In a recent sermon on Matthew 7:1-5, Dr. Doran mentioned that a portion of that passage is perhaps the most well-known in our culture. People know the phrase, “Judge not, that you be not judged,” even if they do not know where it comes from. The phrase is often used, by non-Christians and professing Christians alike, as a rebuke against Christians who are offering moral evaluations. “Jesus said not to judge,” we are told, thus seeming to pit our Lord and Savior against us.
Though some of the particulars differ, this rejection of judgment is not a novel enemy for the church. One earlier manifestation was addressed by John Calvin in his Treatise Against the Libertines. The Libertines held to a kind of pantheistic determinism, making everything the direct work of God without any human contribution or causation. Calvin noted that one consequence of their false belief was the reality that nothing could be condemned as evil, since God was the one who did it.
Not surprisingly, they appealed to Matthew 7 to support their claim that Christians should not judge anything as wrong or evil. How did Calvin combat this error?
First, Calvin connected the passage to Paul’s admonition in Romans 14 that believers are not each other’s final judges—God is. But if we recognize that God is the judge, then we need to allow his judgments to be our guide. We are not called to render our independent judgment, but we are called to uphold the judgments he has given. The person who refuses to follow the judgments God has already given is the one making himself to be the judge, not the one simply recognizing God’s views on the issue.
“This is a sound and useful doctrine, that as there is only one single spiritual lawgiver, viz., God, so He alone is competent to judge our souls. Nevertheless, this is not to say that His judgments, which He has already rendered, are no longer valid. Hence, when we judge lechery, larceny, blasphemy, drunkenness, and ambition to be evil things, we are not making a judgment of our own, but are only ratifying what God has rendered.
These riffraff, on the contrary, in pretending not to want to judge, make themselves judges superior to God. I ask of you, if after a sovereign judge should have pronounced his sentence, an individual should say, ‘We should leave the matter in doubt, as if nothing had been decided about it, and should not consider the matter that has been condemned as evil,’ should he not deserve strict punishment as a seditious and mutinous person, who wants to rescind all order of justice?
Now these mad dogs, under the pretext of saying that we ought not to judge, revoke all the decisions that God has made and published and say that all the condemnations that He has ever passed are without effect. Nevertheless, we see how it is not lawful for us to attempt to make judgments on our own, but we should hold as good what God has judged and should ratify it by being in accord with it. Hence, in order to testify in His behalf that He is a good and equitable judge, let us condemn with Him all wicked works, and equally following His admonition, let us judge a tree’s goodness or evil according to its fruit.”
Additionally, Calvin notes that Jesus’s concern in Matthew 7 is not judgment itself but hypocritical judgment. It is wrong to condemn in others what we excuse in ourselves. However, our hypocrisy does not excuse the sin.

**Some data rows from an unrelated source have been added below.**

(** The words of a beginning of a text: but for the last they are words of it. *)
Lemma split_prefix f t u :
  ∃ ws w w' rest, split f t = ws ++ [w] ∧ split f (t ++ u) = ws ++ w' :: rest ∧ w `prefix_of` w'.
Proof.
  induction t as [|c t (ws & w & w' & rest & Ht & Hu & Hw)]; cbn.
  - destruct (split f u) as [|w' rest] eqn:Hs.
    { destruct u as [|d u]; [done|]. cbn in Hs. destruct (f d); [done|]. by destruct (split f u). }
    exists [], [], w', rest. split_and!; [done..|apply prefix_nil].
  - rewrite Ht, Hu. destruct (f c); [by exists ([] :: ws), w, w', rest|].
    destruct ws as [|x ws]; [|by exists ((c :: x) :: ws), w, w', rest].
    exists [], (c :: w), (c :: w'), rest. split_and!; [done..|by apply prefix_cons].
Qed.

Lemma clean_prefix t u : clean (t ++ u) → clean t.
Proof.
  intros [Hc Hw]. apply Forall_app in Hc as [Hc _]. split; [done|]. unfold split_whitespace in *.
  destruct (split_prefix is_whitespace t u) as (ws & w & w' & rest & Ht & Hu & Hp). rewrite Ht. rewrite Hu in Hw.
  rewrite filter_app in *. apply Forall_app in Hw as [Hws Hw]. apply Forall_app. split; [done|].
  rewrite filter_cons. case_decide as Hne; [|by rewrite filter_nil]. constructor; [|by rewrite filter_nil].
  assert (w' ≠ []) by (intros ->; by apply prefix_nil_inv in Hp). rewrite filter_cons_True in Hw by done.
  apply Forall_inv in Hw. eapply credential_prefix, Hw. by apply lower_prefix.
Qed.

Lemma truncate_prefix m t : ∃ u, t = truncate m t ++ u.
Proof.
  revert m. induction t as [|c t IH]; intros m; cbn; [by exists []|]. case_match; [|by eexists].
  destruct (IH (m - len_utf8 c)) as [u Hu]. exists u. cbn. by rewrite <-Hu.
Qed.

Lemma truncate_bytes m t : byte_len (truncate m t) ≤ m.
Proof.
  revert m. induction t as [|c t IH]; intros m; cbn; [lia|]. destruct (N.leb_spec (len_utf8 c) m); cbn; [|lia].
  specialize (IH (m - len_utf8 c)). unfold byte_len in IH. lia.
Qed.

(** *** The words that are left *)

Fixpoint scrub (skip : bool) (words : list text) : list text :=
  match words with
  | [] => []
  | word :: rest =>
      if skip then scrub false rest
      else if announces (to_ascii_lowercase word) then redacted_mark :: scrub true rest
      else (if credential (to_ascii_lowercase word) then redacted_mark else word) :: scrub false rest
  end.

Lemma mark_word : word redacted_mark.
Proof. split; [done|]. by repeat constructor. Qed.

Lemma scrub_words skip ws : Forall word ws → Forall word (scrub skip ws).
Proof.
  intros H. revert skip. induction H as [|w ws Hw Hws IH]; intros skip; cbn; [done|].
  repeat case_match; auto using mark_word.
Qed.

Lemma redact_words_scrub r skip ws :
  Forall word ws →
  redact_words r skip ws = join [space] ((if is_empty r then [] else [r]) ++ scrub skip ws).
Proof.
  intros H. revert r skip. induction H as [|w ws Hw Hws IH]; intros r skip.
  { by destruct r. }
  cbn [redact_words scrub]. destruct skip; [apply IH|].
  assert (∀ x, word x → ∀ s, join [space] ((if is_empty ((if is_empty r then r else r ++ [space]) ++ x) then []
             else [(if is_empty r then r else r ++ [space]) ++ x]) ++ scrub s ws)
           = join [space] ((if is_empty r then [] else [r]) ++ x :: scrub s ws)) as Hx.
  { intros x [Hx _] s. destruct r as [|c r]; [by destruct x|]. cbn. destruct (scrub s ws); by rewrite <-?app_assoc. }
  repeat case_match; rewrite IH, Hx by auto using mark_word; done.
Qed.

Lemma mark_no_credential : credential (to_ascii_lowercase redacted_mark) = false.
Proof. vm_compute. done. Qed.

Lemma scrub_clean skip ws : Forall (λ w, credential (to_ascii_lowercase w) = false) (scrub skip ws).
Proof.
  revert skip. induction ws as [|w ws IH]; intros skip; cbn [scrub]; [done|].
  repeat case_match; auto using mark_no_credential.
Qed.

Lemma split_chars f (P : N → Prop) t : Forall P t → Forall (Forall P) (split f t).
Proof.
  induction 1 as [|c t Hc Ht IH]; cbn; [by repeat constructor|]. destruct (f c); [by constructor|].
  destruct (split f t) as [|p ps]; [by repeat constructor|]. apply Forall_cons in IH as [? ?]. by repeat constructor.
Qed.

Lemma normalized_no_control t : Forall (λ c, is_control c = false) (normalized t).
Proof.
  unfold normalized. rewrite Forall_fmap. apply Forall_true. intros c. cbn. by destruct (is_control c) eqn:Hc.
Qed.

Lemma normalized_words t : Forall (Forall (λ c, is_control c = false)) (split_whitespace (normalized t)).
Proof.
  pose proof (split_chars is_whitespace _ _ (normalized_no_control t)) as H. rewrite Forall_forall in *.
  intros w [_ Hw]%list_elem_of_filter. auto.
Qed.

Lemma scrub_chars skip ws :
  Forall (Forall (λ c, is_control c = false)) ws → Forall (Forall (λ c, is_control c = false)) (scrub skip ws).
Proof.
  intros Hws. revert skip. induction Hws as [|w ws Hw Hws IH]; intros skip; cbn [scrub]; [done|].
  assert (Forall (λ c, is_control c = false) redacted_mark) by by repeat constructor.
  repeat case_match; auto.
Qed.

Lemma join_chars (P : N → Prop) sep ws : Forall P sep → Forall (Forall P) ws → Forall P (join sep ws).
Proof.
  intros Hs. induction 1 as [|w ws Hw Hws IH]; [done|]. cbn. destruct ws; [done|]. by rewrite !Forall_app.
Qed.

Lemma redact_clean value max_bytes :
  clean (redact_sensitive_text value max_bytes) ∧ byte_len (redact_sensitive_text value max_bytes) ≤ max_bytes.
Proof.
  unfold redact_sensitive_text.
  set (r := redact_words [] false (split_whitespace (normalized value))).
  assert (clean r) as Hr.
  { subst r. rewrite redact_words_scrub by apply split_whitespace_words. cbn [is_empty app]. split.
    - apply join_chars; [by repeat constructor|]. apply scrub_chars, normalized_words.
    - rewrite split_whitespace_join by apply scrub_words, split_whitespace_words. apply scrub_clean. }
  destruct (N.ltb_spec max_bytes (byte_len r)); [|split; [done|lia]]. split; [|apply truncate_bytes].
  destruct (truncate_prefix max_bytes r) as [u Hu]. apply (clean_prefix _ u). by rewrite <-Hu.
Qed.
Lemma replay_acks_ok space e s : store_inv s →
  ∃ acks, mapM (λ r, replay_ack space e r.2) (ack_rows space e s) = Ok acks ∧ ack_read space e s acks.
Proof.
  intros Hi. assert (∀ r, r ∈ ack_rows space e s → ∃ a, replay_ack space e r.2 = Ok a ∧ ba_processor a = r.1) as Hall.
  { intros [p row] (Ha & _)%elem_of_ack_rows%(si_ack _ Hi). destruct Ha as [Hsum (a & Hj & Hv & Hs & He & Hp)].
    exists a. split; [|done]. unfold replay_ack. cbn [snd]. rewrite Hsum, bool_decide_true by done. cbn [need].
    rewrite (ack_read_back _ _ Hj). cbn. rewrite Hv. cbn. by rewrite bool_decide_true. }
  destruct (mapM_total (λ r, replay_ack space e r.2) (ack_rows space e s)) as (acks & Hm & Hf).
  { intros r (a & ? & _)%Hall. eauto. }
  exists acks. split; [done|]. intros p. rewrite list_elem_of_fmap. split.
  - intros (a & -> & [k Hk]%list_elem_of_lookup). destruct (Forall2_lookup_r _ _ _ _ _ Hf Hk) as ([p row] & Hr & Ha).
    apply list_elem_of_lookup_2 in Hr. destruct (Hall _ Hr) as (a' & Ha' & Hp).
    apply elem_of_ack_rows in Hr. assert (a = a') as -> by (cbn in *; congruence). cbn in Hp. rewrite Hp. eauto.
  - intros [row Hr%elem_of_ack_rows]. apply list_elem_of_lookup in Hr as [k Hk].
    destruct (Forall2_lookup_l _ _ _ _ _ Hf Hk) as (a & Hka & Ha). apply list_elem_of_lookup_2 in Hk.
    destruct (Hall _ Hk) as (a' & Ha' & Hp). exists a. split; [|by eapply list_elem_of_lookup_2].
    cbn in *. congruence.
Qed.

Definition replayed space s (er : N * EpochRow) (r : BroadcastReplay Json) : Prop :=
  bc_epoch (rp_broadcast r) = er.1 ∧ rp_closed_at r = er_closed_at er.2
  ∧ ack_read space er.1 s (rp_acknowledgements r).
(* ===== verification/DaseinTypes.v ===== *)
(** * Experiences and transitions of the self (fabric)

    fabric/src/dasein: [types.rs] (readiness, affect, the synthesis of the mood),
    [event.rs] (the events of the compatibility interface) and [transition.rs]
    (experiences, requests with their bounds, receipts, ledger events).  The mood
    and the signals are those of [Payload].  Version-5 identifiers are a
    parameter. *)
From S2P Require Import Prelude FabricTypes StdModel Fallible StdFloat Candidate.
Import Payload.

#[local] Open Scope N_scope.

Module Self.

(** [Uuid::new_v5(&Uuid::NAMESPACE_OID, ..)] *)
Class NameUuid := uuid_v5_oid : Uuid → Uuid.

Definition MAX_TEXT_BYTES : N := 32 * 1024.
Definition MAX_ASSERTIONS : N := 128.
Definition MAX_POSSIBILITIES : N := 128.

Inductive AffectTone := Positive | Negative | Neutral | Anxious | Curious.

Inductive ReadinessState := ReadyToHand | PresentAtHand | Unavailable | OutOfContext.

Inductive TemporalEventKind := RetentionFaded | ProtentionRealized | ProtentionSurprised | PatternDetected.

Inductive ExperienceSource := User | Runtime | Tool | Memory | Metacog | Agora | Dasein.

Inductive OutcomeStatus := Succeeded | Failed | Cancelled.

#[global] Instance AngstSource_eq_dec : EqDecision AngstSource.
Proof. solve_decision. Defined.

#[global] Instance BoredomDepth_eq_dec : EqDecision BoredomDepth.
Proof. solve_decision. Defined.

#[global] Instance Stimmung_eq_dec : EqDecision Stimmung.
Proof. solve_decision. Defined.

#[global] Instance AffectTone_eq_dec : EqDecision AffectTone.
Proof. solve_decision. Defined.

#[global] Instance ReadinessState_eq_dec : EqDecision ReadinessState.
Proof. solve_decision. Defined.

#[global] Instance TemporalEventKind_eq_dec : EqDecision TemporalEventKind.
Proof. solve_decision. Defined.

#[global] Instance ExperienceSource_eq_dec : EqDecision ExperienceSource.
Proof. solve_decision. Defined.

#[global] Instance OutcomeStatus_eq_dec : EqDecision OutcomeStatus.
Proof. solve_decision. Defined.

(** ** The synthesis of the mood *)

Definition is_angst (m : Stimmung) : bool := match m with Angst _ => true | _ => false end.

Definition is_absorbed_or_resolute (m : Stimmung) : bool :=
  match m with Verfallenheit _ | Entschlossenheit _ => true | _ => false end.

Definition is_neugier (m : Stimmung) : bool := match m with Neugier _ => true | _ => false end.

(** One pass over the candidates. *)
Definition first_mood (f : Stimmung → bool) (candidates : list (option Stimmung)) : option Stimmung :=
  head (filter (λ m, f m = true) (omap id candidates)).

Definition synthesize (world_mood temporal_mood care_mood : option Stimmung) (current : Stimmung) : Stimmung :=
  let candidates := [world_mood; temporal_mood; care_mood] in
  match first_mood is_angst candidates with
  | Some m => m
  | None =>
      match first_mood is_absorbed_or_resolute candidates with
      | Some m => m
      | None => default current (first_mood is_neugier candidates)
      end
  end.

(** ** Experiences *)

Inductive InterpretedExperience :=
| Lived (semantic : string) (action perception : option string)
| Outcome (summary : string) (status : OutcomeStatus)
| ConcernObserved (id purpose : string) (urgency : F64)
| KnowledgeAsserted (assertions : list string) (confidence : F64)
| NegationCompleted (target : string) (new_possibilities : list string)
| MoodObserved (mood : Stimmung) (reason : string)
| WorldEntityObserved (entity_id what_it_is : string) (for_the_sake_of : list string) (readiness : ReadinessState)
| ReadinessChanged (entity_id : string) (old_state new_state : ReadinessState)
| TemporalSignal (kind : TemporalEventKind) (content : string)
| ResumedAfterInterval (elapsed_ms : N)
| ScheduledReflection.

Definition validate_text (field value : string) (allow_empty : bool) : Result string unit :=
  (if allow_empty then Ok tt else need (negb (is_blank value)) (field +:+ " must not be empty")) ;;
  need (len value <=? MAX_TEXT_BYTES) (field +:+ " exceeds " +:+ pretty MAX_TEXT_BYTES +:+ " bytes").

Definition validate_optional_text (field : string) (value : option string) : Result string unit :=
  match value with Some v => validate_text field v true | None => Ok tt end.

Definition validate_list (field : string) (values : list string) (max : N) : Result string unit :=
  need (negb (is_nil values)) (field +:+ " must not be empty") ;;
  need (count values <=? max) (field +:+ " exceeds item limit " +:+ pretty max) ;;
  each values (λ v, validate_text field v false).

Definition experience_validate (e : InterpretedExperience) : Result string unit :=
  match e with
  | Lived semantic action perception =>
      validate_text "lived semantic" semantic false ;;
      validate_optional_text "lived action" action ;;
      validate_optional_text "lived perception" perception
  | Outcome summary _ => validate_text "outcome summary" summary false
  | ConcernObserved id purpose urgency =>
      validate_text "concern ID" id false ;;
      validate_text "concern purpose" purpose false ;;
      need (Candidate.unit_f64 urgency) "concern urgency must be finite and between 0 and 1"
  | KnowledgeAsserted assertions confidence =>
      need (Candidate.unit_f64 confidence) "knowledge confidence must be finite and between 0 and 1" ;;
      validate_list "knowledge assertions" assertions MAX_ASSERTIONS
  | NegationCompleted target new_possibilities =>
      validate_text "negation target" target false ;;
      validate_list "negation possibilities" new_possibilities MAX_POSSIBILITIES
  | MoodObserved _ reason => validate_text "mood observation reason" reason false
  | WorldEntityObserved entity_id what_it_is for_the_sake_of _ =>
      validate_text "world entity ID" entity_id false ;;
      validate_text "world entity description" what_it_is false ;;
      need (count for_the_sake_of <=? MAX_POSSIBILITIES) "world entity involvement list exceeds item limit" ;;
      each for_the_sake_of (λ target, validate_text "world entity involvement" target false)
  | ReadinessChanged entity_id _ _ => validate_text "readiness entity" entity_id false
  | TemporalSignal _ content => validate_text "temporal signal content" content false
  | ResumedAfterInterval _ => Ok tt
  | ScheduledReflection => Ok tt
  end.

(** [==] on [f64] identifies the two zeros; everything else is compared exactly. *)
Definition experience_eqb (a b : InterpretedExperience) : bool :=
  match a, b with
  | ConcernObserved i p u, ConcernObserved i' p' u' => bool_decide (i = i' ∧ p = p') && SFeqb u u'
  | KnowledgeAsserted l c, KnowledgeAsserted l' c' => bool_decide (l = l') && SFeqb c c'
  | Lived s x y, Lived s' x' y' => bool_decide (s = s' ∧ x = x' ∧ y = y')
  | Outcome s x, Outcome s' x' => bool_decide (s = s' ∧ x = x')
  | NegationCompleted t l, NegationCompleted t' l' => bool_decide (t = t' ∧ l = l')
  | MoodObserved m r, MoodObserved m' r' => bool_decide (m = m' ∧ r = r')
  | WorldEntityObserved i w l r, WorldEntityObserved i' w' l' r' =>
      bool_decide (i = i' ∧ w = w' ∧ l = l' ∧ r = r')
  | ReadinessChanged i x y, ReadinessChanged i' x' y' => bool_decide (i = i' ∧ x = x' ∧ y = y')
  | TemporalSignal k c, TemporalSignal k' c' => bool_decide (k = k' ∧ c = c')
  | ResumedAfterInterval n, ResumedAfterInterval n' => n =? n'
  | ScheduledReflection, ScheduledReflection => true
  | _, _ => false
  end.

(** ** Requests and receipts *)

Record ExperienceProvenance := {
  ep_producer : string;
  ep_session_id : option Uuid;
  ep_turn_id : option Uuid;
  ep_source_ref : option string;
}.

#[global] Instance ExperienceProvenance_eq_dec : EqDecision ExperienceProvenance.
Proof. solve_decision. Defined.

Definition provenance_validate (p : ExperienceProvenance) : Result string unit :=
  validate_text "provenance producer" (ep_producer p) false ;;
  match ep_source_ref p with
  | Some source_ref => validate_text "provenance source reference" source_ref false
  | None => Ok tt
  end.

Record SelfTransitionRequest := {
  rq_event_id : Uuid;
  rq_source : ExperienceSource;
  rq_observed_at : WallTime;
  rq_content : InterpretedExperience;
  rq_provenance : ExperienceProvenance;
  rq_expected_version : N;
}.

Definition request_validate (r : SelfTransitionRequest) : Result string unit :=
  provenance_validate (rq_provenance r) ;;
  experience_validate (rq_content r).

Definition request_eqb (a b : SelfTransitionRequest) : bool :=
  bool_decide (rq_event_id a = rq_event_id b ∧ rq_source a = rq_source b ∧ rq_observed_at a = rq_observed_at b)
  && experience_eqb (rq_content a) (rq_content b)
  && bool_decide (rq_provenance a = rq_provenance b ∧ rq_expected_version a = rq_expected_version b).

Record SelfTransitionReceipt := {
  rt_event_id : Uuid;
  rt_previous_version : N;
  rt_current_version : N;
  rt_narrative_entry_id : Uuid;
  rt_emitted : list SelfSignal;
}.

(** [NarrativeEntryId::for_event] *)
Definition narrative_for_event `{NameUuid} (event_id : Uuid) : Uuid := uuid_v5_oid event_id.

(** ** Ledger events *)

Definition SELF_EVENT_SCHEMA_V1 : N := 1.
Definition SELF_REDUCER_V1 : N := 1.

Record SelfEventV1 := {
  sv_schema_version : N;
  sv_reducer_version : N;
  sv_sequence : N;
  sv_request : SelfTransitionRequest;
  sv_previous_version : N;
  sv_current_version : N;
  sv_previous_checksum : string;
  sv_checksum : string;
}.

Definition validate_versions (e : SelfEventV1) : Result string unit :=
  need (sv_schema_version e =? SELF_EVENT_SCHEMA_V1)
    ("unsupported self event schema " +:+ pretty (sv_schema_version e)) ;;
  need (sv_reducer_version e =? SELF_REDUCER_V1)
    ("unsupported self reducer version " +:+ pretty (sv_reducer_version e)) ;;
  need (sv_current_version e =? wrapping_add (sv_previous_version e) 1)
    "self event version range must advance exactly once" ;;
  request_validate (sv_request e).

(** [==] on events, field by field. *)
Definition event_eqb (a b : SelfEventV1) : bool :=
  bool_decide (sv_schema_version a = sv_schema_version b ∧ sv_reducer_version a = sv_reducer_version b
               ∧ sv_sequence a = sv_sequence b)
  && request_eqb (sv_request a) (sv_request b)
  && bool_decide (sv_previous_version a = sv_previous_version b ∧ sv_current_version a = sv_current_version b
                  ∧ sv_previous_checksum a = sv_previous_checksum b ∧ sv_checksum a = sv_checksum b).

(** ** Events of the compatibility interface *)

Inductive DaseinEvent :=
| UserInput (content : string)
| SystemEvent (source content : string)
| TimerTick
| EvKnowledgeAsserted (assertions : list string) (confidence : F64)
| EvNegationCompleted (target : string) (new_possibilities : list string)
| MoodShift (from to : Stimmung) (reason : string)
| BewandtnisChange (entity_id : string) (old_state new_state : ReadinessState)
| TemporalEvent (kind : TemporalEventKind) (content : string).

(** ** Lemmas *)

Lemma SFeqb_refl x : is_nan x = false → SFeqb x x = true.
Proof.
  unfold SFeqb, SFcompare. destruct x as [[]|[]| |[] m e]; cbn; try done.
  all: intros _; rewrite Z.compare_refl; change (Pos.compare_cont Eq m m) with (m ?= m)%positive;
    by rewrite Pos.compare_refl.
Qed.

(** What passes validation has no NaN, so it equals itself. *)
Lemma experience_eqb_refl e : experience_validate e = Ok tt → experience_eqb e e = true.
Proof.
  assert (∀ x, Candidate.unit_f64 x = true → SFeqb x x = true) as Hx.
  { intros x [Hf _]%andb_true_iff. apply SFeqb_refl. by destruct x. }
  destruct e; cbn [experience_eqb experience_validate]; intros He; rewrite ?bool_decide_true, ?N.eqb_refl by done;
    try done.
  all: inv_ok He; by apply Hx.
Qed.

Lemma request_eqb_refl r : request_validate r = Ok tt → request_eqb r r = true.
Proof.
  unfold request_validate. intros Hr. inv_ok Hr. unfold request_eqb. rewrite !bool_decide_true by done.
  by rewrite experience_eqb_refl.
Qed.

Lemma event_eqb_refl e : request_validate (sv_request e) = Ok tt → event_eqb e e = true.
Proof. intros He. unfold event_eqb. rewrite !bool_decide_true by done. by rewrite request_eqb_refl. Qed.

Lemma validate_text_calm f v a : calm (validate_text f v a).
Proof. unfold validate_text. solve_calm. Qed.

Lemma request_validate_calm r : calm (request_validate r).
Proof.
  unfold request_validate, provenance_validate, experience_validate, validate_optional_text, validate_list.
  pose proof validate_text_calm. solve_calm; eauto with aletheon.
Qed.

Lemma validate_versions_calm e : calm (validate_versions e).
Proof. pose proof request_validate_calm. unfold validate_versions. solve_calm; eauto. Qed.

End Self.
Lemma apply_request_Some c r c' :
  apply_request c r = Some c' ↔
  cr_receipts c !! rq_event_id r = None ∧ request_validate r = Ok tt ∧ preflight (rq_content r) (cr_self c) = Ok tt
  ∧ rq_expected_version r = cr_version c
  ∧ ∃ x, reduce (rq_content r) (cr_self c) = Ok x ∧ c' = advance r x c.
Proof.
  unfold apply_request. rewrite eq_None_not_Some. case_decide; [naive_solver|].
  destruct (request_validate r) as [[]|?|]; [|naive_solver..].
  destruct (preflight _ _) as [[]|?|]; [|naive_solver..].
  destruct (N.eqb_spec (rq_expected_version r) (cr_version c)); [|naive_solver].
  destruct (reduce _ _); naive_solver.
Qed.

(** What holds of the core after [k] requests. *)
Record core_ok (rs : list SelfTransitionRequest) c : Prop := {
  co_version : cr_version c = count rs;
  co_receipts : ∀ id, is_Some (cr_receipts c !! id) ↔ id ∈ rq_event_id <$> rs;
  co_self : self_wf (dc_retention_depth cfg) (count rs) (cr_self c);
  co_narrative : (length (cr_narrative c) ≤ MAX_NARRATIVE_REFERENCES)%nat;
}.

Lemma count_snoc {A} (l : list A) x : count (l ++ [x]) = count l + 1.
Proof. unfold count. rewrite length_app. cbn. lia. Qed.

Lemma version_succ n : n < u64_max → wrapping_add n 1 = n + 1.
Proof. intros Hn. unfold wrapping_add. apply N.mod_small. lia. Qed.

Lemma advance_ok rs c r x :
  core_ok rs c → count rs < u64_max → self_wf (dc_retention_depth cfg) (count rs + 1) x.1 →
  core_ok (rs ++ [r]) (advance r x c).
Proof.
  intros [Hv Hr Hs Hn] Hk Hx. split; [cbn; by rewrite Hv, count_snoc, version_succ| |cbn; by rewrite count_snoc|].
  - intros id. cbn [advance cr_receipts]. rewrite lookup_insert_is_Some', Hr, fmap_app, elem_of_app.
    cbn [fmap list_fmap]. rewrite list_elem_of_singleton. naive_solver.
  - cbn [advance cr_narrative]. unfold trim_narrative. rewrite length_drop. lia.
Qed.

Lemma rebuild_ok rs c : rebuild rs = Some c → count rs ≤ i64_max → core_ok rs c.
Proof.
  revert c. induction rs as [|r rs IH] using rev_ind; intros c.
  - intros [= <-] _. split; [done| |apply fresh_wf|cbn; lia]. intros id. cbn [core_new cr_receipts]. rewrite lookup_empty.
    split; [by intros []|]. by intros ?%not_elem_of_nil.
  - rewrite rebuild_snoc, count_snoc. intros (c1 & H1 & H2)%bind_Some Hk.
    apply apply_request_Some in H2 as (_ & _ & Hpre & _ & x & Hx & ->).
    unfold i64_max in Hk. destruct (IH c1 H1 ltac:(unfold i64_max; lia)) as [Hv Hr Hs Hn].
    destruct (reduce_total (dc_retention_depth cfg) (count rs) (rq_content r) (cr_self c1))
      as (x' & Hx' & Hwf); [done|unfold u64_max; lia|done|]. rewrite Hx in Hx'. injection Hx' as <-.
    apply advance_ok; [by split|unfold u64_max; lia|done].
Qed.

(** ** The chain of checksums *)

(** The checksum the next event continues. *)
Definition tail_checksum (start : string) events : string := default start (sv_checksum <$> last events).

Lemma tail_cons start e events : tail_checksum (sv_checksum e) events = tail_checksum start (e :: events).
Proof. unfold tail_checksum. rewrite last_cons. by destruct (last events). Qed.

Lemma verify_snoc n start rows events row e :
  verify_rows n start rows = Ok events →
  verify_row (n + count rows) (tail_checksum start events) row = Ok e →
  verify_rows n start (rows ++ [row]) = Ok (events ++ [e]).
Proof.
  revert n start events. induction rows as [|r0 rows IH]; intros n start events; cbn [verify_rows app].
  - intros [= <-] Hrow. cbn [tail_checksum last fmap option_fmap option_map default] in Hrow.
    change (count []) with 0 in Hrow. rewrite N.add_0_r in Hrow.
    unfold tail_checksum in Hrow. cbn in Hrow. rewrite Hrow. done.
  - intros Hv Hrow. apply bind_ok in Hv as (e0 & H0 & Hv). apply bind_ok in Hv as (es & Hes & [= <-]).
    rewrite H0. cbn [mbind Result_bind].
    rewrite (IH (n + 1) (sv_checksum e0) es); [done|done|].
    rewrite (tail_cons start). rewrite <-Hrow. f_equal. unfold count. cbn [length]. lia.
Qed.
Definition with_ledger (f : gmap text LedgerRow → gmap text LedgerRow) (d : Db) : Db :=
  {| gd_objectives := gd_objectives d; gd_last_id := gd_last_id d; gd_events := gd_events d;
     gd_ledger := f (gd_ledger d); gd_attempts := gd_attempts d; gd_feedback := gd_feedback d;
     gd_invocations := gd_invocations d |}.

Definition with_attempts (f : gmap Uuid GoalAttempt → gmap Uuid GoalAttempt) (d : Db) : Db :=
  {| gd_objectives := gd_objectives d; gd_last_id := gd_last_id d; gd_events := gd_events d;
     gd_ledger := gd_ledger d; gd_attempts := f (gd_attempts d); gd_feedback := gd_feedback d;
     gd_invocations := gd_invocations d |}.

Definition with_feedback (f : gmap Uuid GoalEvaluationFeedback → gmap Uuid GoalEvaluationFeedback) (d : Db) : Db :=
  {| gd_objectives := gd_objectives d; gd_last_id := gd_last_id d; gd_events := gd_events d;
     gd_ledger := gd_ledger d; gd_attempts := gd_attempts d; gd_feedback := f (gd_feedback d);
     gd_invocations := gd_invocations d |}.

Definition with_invocations (f : list (RuntimeId * text) → list (RuntimeId * text)) (d : Db) : Db :=
  {| gd_objectives := gd_objectives d; gd_last_id := gd_last_id d; gd_events := gd_events d;
     gd_ledger := gd_ledger d; gd_attempts := gd_attempts d; gd_feedback := gd_feedback d;
     gd_invocations := f (gd_invocations d) |}.

(** ** Errors *)

Inductive GoalTransitionError :=
| NotFound (id : GoalId)
| Illegal (from to : GoalState.t)
| VersionConflict (expected actual : N)
| TransitionStorage (error : StoreError).

Record GoalBudgetRequest := {
  bq_input_tokens : N;
  bq_output_tokens : N;
  bq_cost_usd : F64;
  bq_attempts : N;
}.

Record GoalBudgetReservation := {
  bv_reservation_id : text;
  bv_goal_id : GoalId;
  bv_request : GoalBudgetRequest;
  bv_status : string;
  bv_created_at : string;
}.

If God has stated that something is evil, it does not cease being evil because someone else is hypocritical in communicating that truth.
“Now there is a vast difference between not judging out of hypocrisy and not judging at all. Our Lord commands us to judge in truth, not being more severe on our neighbors than we are on ourselves. These scum, under that pretext, want to exclude and eliminate all judgments, however reasonable they might be. However, it does not follow that when a hypocrite reproves another by flattering him that a sinner is herein excused. For evil is always under condemnation. But the hypocrite’s vice lies in his not keeping himself under an equal judgment, for while pardoning himself easily he employs an excessive rigor toward others.”
In fact, often those who condemn judgment the loudest demonstrate their own hypocrisy. While they say “Judge not” they are some of the quickest to savage and condemn others when they do not get their way.
“If [things do not happen according to their own will] they forget these grand notions of not condemning [anything], and they become a hundred times more biting and harsher than others.”
Rather than refraining from confronting sin, believers must be driven by their love for God and their love for others to stand on God’s truth. We must not allow those who want to undermine righteous judgments to dull our sensitivity to sin.
“We should have such a zeal for the honor of God that when He is offended we feel an anguish burning in our hearts (Ps 69:10). We should have such an affection for our neighbors that when we see them in danger of ruining themselves, and above all their souls, we should be moved with pity and compassion.
Satan through these wooers would like to render the world stupid, to the end that whatever confusion we might see would no longer matter to us, and we would no longer be upset to see God’s name blasphemed, His holy commandments trespassed, souls lost, or iniquity reigning.”
All quotations from John Calvin, Treatises Against the Anabaptists and Against the Libertines. Translated by Benjamin Wirt Farley. Grand Rapids, MI: Baker Academic, 1982, 256-8.